● **What you have to do**
Starting at the line that contains "intros Hs Ho." and ending at the line that contains "State_extend_from_ok State_of_list_ok : core.", the lines below are to be given again exactly, with nothing added.
* * *
(* ===== verification/State.v ===== *)
(** * The typed state container (silent/src/configs/mod.rs)

    [State] maps a [TypeId] to one value of that type behind [Arc<dyn Any>];
    [Request], [Response] and every route node carry one. *)

From S2P Require Import Prelude Str Platform.

(** A type is named by its path; [dyn Any] remembers the type of its payload. *)
Abbreviation TypeId := string.

Section state.
Context {P : Platform}.

Record Any := mkAny { any_type : TypeId; any_val : AnyVal }.

Abbreviation AnyMap := (gmap TypeId Any).

(** [Any::downcast_ref::<T>]. *)
Definition downcast_ref (t : TypeId) (a : Any) : option AnyVal :=
  if decide (any_type a = t) then Some (any_val a) else None.

Record State := mkState { st_map : option AnyMap }.

Definition State_new : State := mkState None.

(** [insert::<T>]: the previous value of that type and the new container. *)
Definition State_insert (s : State) (t : TypeId) (v : AnyVal) : option AnyVal * State :=
  let m := default ∅ (st_map s) in
  (m !! t ≫= downcast_ref t, mkState (Some (<[t := mkAny t v]> m))).

(** [get::<T>]. *)
Definition State_get (s : State) (t : TypeId) : option AnyVal :=
  st_map s ≫= λ m, m !! t ≫= downcast_ref t.

(** [remove::<T>]. *)
Definition State_remove (s : State) (t : TypeId) : option AnyVal * State :=
  match st_map s with
  | Some m => (m !! t ≫= downcast_ref t, mkState (Some (delete t m)))
  | None => (None, s)
  end.

Definition State_clear (s : State) : State :=
  match st_map s with Some _ => mkState (Some ∅) | None => s end.

Definition State_is_empty (s : State) : bool :=
  match st_map s with Some m => bool_decide (m = ∅) | None => true end.

Definition State_len (s : State) : nat :=
  match st_map s with Some m => size m | None => 0 end.

(** [extend_from]: insert every entry of [other], replacing those present. *)
Definition State_extend_from (s other : State) : State :=
  match st_map other with
  | Some om => mkState (Some (map_fold (λ k v dst, <[k := v]> dst) (default ∅ (st_map s)) om))
  | None => s
  end.

(** Every value is stored under its own type. *)
Definition State_ok (s : State) : Prop :=
  ∀ m t a, st_map s = Some m → m !! t = Some a → any_type a = t.

Inductive StateOp :=
| OpInsert (t : TypeId) (v : AnyVal)
| OpRemove (t : TypeId)
| OpClear
| OpExtend (ops : list (TypeId * AnyVal)).

(** The container built by inserting a list of values. *)
Definition State_of_list (l : list (TypeId * AnyVal)) : State :=
  foldl (λ s '(t, v), snd (State_insert s t v)) State_new l.

Definition state_step (s : State) (op : StateOp) : State :=
  match op with
  | OpInsert t v => snd (State_insert s t v)
  | OpRemove t => snd (State_remove s t)
  | OpClear => State_clear s
  | OpExtend l => State_extend_from s (State_of_list l)
  end.

(** ** Lemmas *)

Lemma map_fold_insert_union {V} (m1 m2 : gmap TypeId V) :
  map_fold (λ k v dst, <[k := v]> dst) m1 m2 = m2 ∪ m1.
Proof.
  induction m2 as [|k v m2 Hk Hf IH] using map_first_key_ind.
  - by rewrite map_fold_empty, (left_id_L ∅ (∪)).
  - rewrite map_fold_insert_first_key, IH by done.
    by rewrite insert_union_l.
Qed.

Lemma State_extend_from_map s other :
  State_extend_from s other =
  match st_map other with
  | Some om => mkState (Some (om ∪ default ∅ (st_map s)))
  | None => s
  end.
Proof.
  unfold State_extend_from. destruct (st_map other); [|done].
  by rewrite map_fold_insert_union.
Qed.

Lemma State_new_ok : State_ok State_new.
Proof. done. Qed.

Lemma State_insert_ok s t v : State_ok s → State_ok (snd (State_insert s t v)).
Proof.
  intros H m t' a [= <-] [[<- <-]|[Hne Hl]]%lookup_insert_Some; [done|].
  destruct (st_map s) eqn:E; [by eapply H|by cbn in Hl; rewrite lookup_empty in Hl].
Qed.

Lemma State_remove_ok s t : State_ok s → State_ok (snd (State_remove s t)).
Proof.
  intros H. unfold State_remove. destruct (st_map s) as [m|] eqn:E; [|done].
  intros m' t' a [= <-] [_ Hl]%lookup_delete_Some. by eapply H.
Qed.

Lemma State_clear_ok s : State_ok s → State_ok (State_clear s).
Proof.
  intros H. unfold State_clear. destruct (st_map s) eqn:E; [|done].
  intros m t a [= <-] Hl. by rewrite lookup_empty in Hl.
Qed.

Lemma State_extend_from_ok s other :
  State_ok s → State_ok other → State_ok (State_extend_from s other).
Proof.
  intros Hs Ho. rewrite State_extend_from_map.
  destruct (st_map other) as [om|] eqn:Eo; [|done].
  intros m t a [= <-] [Hl|[_ Hl]]%lookup_union_Some_raw; [by eapply Ho|].
  destruct (st_map s) eqn:Es; [by eapply Hs|by cbn in Hl; rewrite lookup_empty in Hl].
Qed.

Lemma State_of_list_ok l : State_ok (State_of_list l).
Proof.
  unfold State_of_list. generalize State_new_ok. generalize State_new.
  induction l as [|[t v] l IH]; intros s Hs; [done|].
  apply IH. by apply State_insert_ok.
Qed.

#[local] Hint Resolve State_new_ok State_insert_ok State_remove_ok State_clear_ok
  State_extend_from_ok State_of_list_ok : core.

Lemma state_step_ok s op : State_ok s → State_ok (state_step s op).
Proof.
  intros Hs. destruct op as [t v|t| |l]; unfold state_step; auto.
Qed.

Lemma State_get_insert s t v t' :
  State_get (snd (State_insert s t v)) t' =
  if decide (t = t') then Some v else State_get s t'.
Proof.
  unfold State_get, State_insert; cbn. rewrite lookup_insert.
  destruct (decide (t = t')) as [<-|Hne]; cbn.
  - unfold downcast_ref; cbn. by rewrite decide_True.
  - destruct (st_map s); cbn; [done|by rewrite lookup_empty].
Qed.

(** In a well typed container [get] never loses a stored value to a failed
    downcast. *)
Lemma State_get_ok s t :
  State_ok s → State_get s t = st_map s ≫= λ m, any_val <$> m !! t.
Proof.
  intros H. unfold State_get. destruct (st_map s) as [m|] eqn:E; [|done]; cbn.
  destruct (m !! t) as [a|] eqn:El; [|done]; cbn. unfold downcast_ref.
  by rewrite decide_True by by eapply H.
Qed.

(** every reachable container is well typed (so the [downcast_ref] of
    [get], [insert] and [remove] never fails on a stored value), and
    [extend_from] makes [get] answer from the other container first and from
    the old contents otherwise, for every type. *)
Theorem state_reachable_extend (ops : list StateOp) (l : list (TypeId * AnyVal)) t :
  let s := runs state_step State_new ops in
  State_ok s ∧
  State_get (State_extend_from s (State_of_list l)) t =
    match State_get (State_of_list l) t with
    | Some v => Some v
    | None => State_get s t
    end.
Proof.
  cbn. assert (State_ok (runs state_step State_new ops)) as Hs.
  { apply runs_invariant; [done|]. intros. by apply state_step_ok. }
  split; [done|].
  rewrite !State_get_ok by auto. rewrite State_extend_from_map.
  destruct (st_map (State_of_list l)) as [om|]; [|done]; cbn.
  rewrite lookup_union.
  destruct (om !! t); cbn;
    destruct (st_map (runs state_step State_new ops)) as [m|]; cbn;
    rewrite ?lookup_empty; cbn; by try destruct (m !! t).
Qed.
End state.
* * *
● **Solution**
  intros Hs Ho. rewrite State_extend_from_map.
  destruct (st_map other) as [om|] eqn:Eo; [|done].
  intros m t a [= <-] [Hl|[_ Hl]]%lookup_union_Some_raw; [by eapply Ho|].
  destruct (st_map s) eqn:Es; [by eapply Hs|by cbn in Hl; rewrite lookup_empty in Hl].
Qed.

Lemma State_of_list_ok l : State_ok (State_of_list l).
Proof.
  unfold State_of_list. generalize State_new_ok. generalize State_new.
  induction l as [|[t v] l IH]; intros s Hs; [done|].
  apply IH. by apply State_insert_ok.
Qed.

#[local] Hint Resolve State_new_ok State_insert_ok State_remove_ok State_clear_ok
  State_extend_from_ok State_of_list_ok : core.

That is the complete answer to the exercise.